• Work to be completed
Go through the records and count the lines where the string "rewrite" occurs. Reply with the number only.

• Records shown
++++++++

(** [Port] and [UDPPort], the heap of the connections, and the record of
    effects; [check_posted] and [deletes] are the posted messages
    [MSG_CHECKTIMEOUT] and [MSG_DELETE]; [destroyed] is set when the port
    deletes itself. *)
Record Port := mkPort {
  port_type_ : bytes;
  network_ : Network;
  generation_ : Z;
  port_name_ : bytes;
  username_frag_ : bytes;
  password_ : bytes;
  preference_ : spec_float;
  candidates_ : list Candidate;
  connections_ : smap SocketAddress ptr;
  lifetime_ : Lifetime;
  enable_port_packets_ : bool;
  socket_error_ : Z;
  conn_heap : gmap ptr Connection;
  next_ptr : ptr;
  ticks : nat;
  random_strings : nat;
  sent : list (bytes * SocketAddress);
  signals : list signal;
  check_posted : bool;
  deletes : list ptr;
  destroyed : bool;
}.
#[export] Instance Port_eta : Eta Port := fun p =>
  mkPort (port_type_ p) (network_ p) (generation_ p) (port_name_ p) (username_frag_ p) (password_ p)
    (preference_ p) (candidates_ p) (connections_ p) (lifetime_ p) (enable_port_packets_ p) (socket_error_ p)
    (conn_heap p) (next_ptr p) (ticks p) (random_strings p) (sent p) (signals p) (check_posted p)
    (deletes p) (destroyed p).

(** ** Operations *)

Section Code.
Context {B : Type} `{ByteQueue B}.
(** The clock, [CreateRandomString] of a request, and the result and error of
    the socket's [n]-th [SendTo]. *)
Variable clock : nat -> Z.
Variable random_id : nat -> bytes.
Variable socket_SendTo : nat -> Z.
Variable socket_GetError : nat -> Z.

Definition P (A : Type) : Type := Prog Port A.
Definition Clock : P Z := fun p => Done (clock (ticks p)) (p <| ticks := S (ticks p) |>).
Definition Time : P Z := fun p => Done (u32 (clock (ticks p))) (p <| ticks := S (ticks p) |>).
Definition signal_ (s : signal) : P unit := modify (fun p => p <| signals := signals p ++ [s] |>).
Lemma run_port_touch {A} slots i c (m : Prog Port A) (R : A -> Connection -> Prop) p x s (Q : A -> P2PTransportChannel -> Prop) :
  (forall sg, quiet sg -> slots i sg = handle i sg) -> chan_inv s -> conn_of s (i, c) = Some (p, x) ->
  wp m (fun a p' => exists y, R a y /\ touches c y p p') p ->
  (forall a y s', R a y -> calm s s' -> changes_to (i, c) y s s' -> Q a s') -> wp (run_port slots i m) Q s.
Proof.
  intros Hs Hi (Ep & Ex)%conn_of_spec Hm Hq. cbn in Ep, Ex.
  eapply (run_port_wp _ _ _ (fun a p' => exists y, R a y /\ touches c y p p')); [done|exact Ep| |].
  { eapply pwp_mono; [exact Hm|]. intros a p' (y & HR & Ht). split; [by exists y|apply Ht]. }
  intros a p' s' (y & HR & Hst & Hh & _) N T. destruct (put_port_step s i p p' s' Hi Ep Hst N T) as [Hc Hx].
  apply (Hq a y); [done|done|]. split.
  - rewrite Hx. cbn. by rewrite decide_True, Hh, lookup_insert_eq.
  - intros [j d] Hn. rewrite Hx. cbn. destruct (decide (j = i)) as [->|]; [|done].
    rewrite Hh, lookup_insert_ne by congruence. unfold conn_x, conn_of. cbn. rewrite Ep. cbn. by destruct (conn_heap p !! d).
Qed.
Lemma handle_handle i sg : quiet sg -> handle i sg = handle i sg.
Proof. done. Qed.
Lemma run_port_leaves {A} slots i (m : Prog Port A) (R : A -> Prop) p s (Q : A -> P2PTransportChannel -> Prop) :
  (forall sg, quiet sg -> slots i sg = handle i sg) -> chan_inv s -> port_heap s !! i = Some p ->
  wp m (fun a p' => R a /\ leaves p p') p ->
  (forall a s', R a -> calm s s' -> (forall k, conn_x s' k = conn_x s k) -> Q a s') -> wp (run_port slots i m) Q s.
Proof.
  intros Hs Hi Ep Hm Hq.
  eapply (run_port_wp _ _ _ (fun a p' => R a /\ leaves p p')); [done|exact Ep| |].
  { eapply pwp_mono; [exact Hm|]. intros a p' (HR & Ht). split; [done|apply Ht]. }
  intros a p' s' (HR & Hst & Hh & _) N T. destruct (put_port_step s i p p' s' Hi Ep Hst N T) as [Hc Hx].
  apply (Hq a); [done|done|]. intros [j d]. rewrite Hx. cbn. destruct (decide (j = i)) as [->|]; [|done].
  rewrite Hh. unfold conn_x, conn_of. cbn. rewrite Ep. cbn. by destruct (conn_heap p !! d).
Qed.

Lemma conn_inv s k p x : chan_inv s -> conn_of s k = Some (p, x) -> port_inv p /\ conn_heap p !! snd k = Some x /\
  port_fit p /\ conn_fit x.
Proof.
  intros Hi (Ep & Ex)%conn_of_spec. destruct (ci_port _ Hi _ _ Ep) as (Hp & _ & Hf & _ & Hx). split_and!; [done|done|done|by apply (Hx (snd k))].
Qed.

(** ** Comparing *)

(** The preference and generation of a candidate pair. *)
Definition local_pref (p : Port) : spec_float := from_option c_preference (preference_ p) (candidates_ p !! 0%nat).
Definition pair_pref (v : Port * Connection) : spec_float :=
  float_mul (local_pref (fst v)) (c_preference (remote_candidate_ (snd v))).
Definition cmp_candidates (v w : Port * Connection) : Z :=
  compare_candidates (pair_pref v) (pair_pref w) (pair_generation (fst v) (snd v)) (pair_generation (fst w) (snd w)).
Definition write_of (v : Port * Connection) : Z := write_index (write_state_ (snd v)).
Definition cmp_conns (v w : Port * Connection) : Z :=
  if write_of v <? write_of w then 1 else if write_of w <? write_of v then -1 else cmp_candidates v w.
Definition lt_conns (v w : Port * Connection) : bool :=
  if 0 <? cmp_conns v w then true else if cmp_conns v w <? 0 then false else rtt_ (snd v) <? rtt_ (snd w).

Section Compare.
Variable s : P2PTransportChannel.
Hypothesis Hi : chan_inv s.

++++++++

• Output of the task
5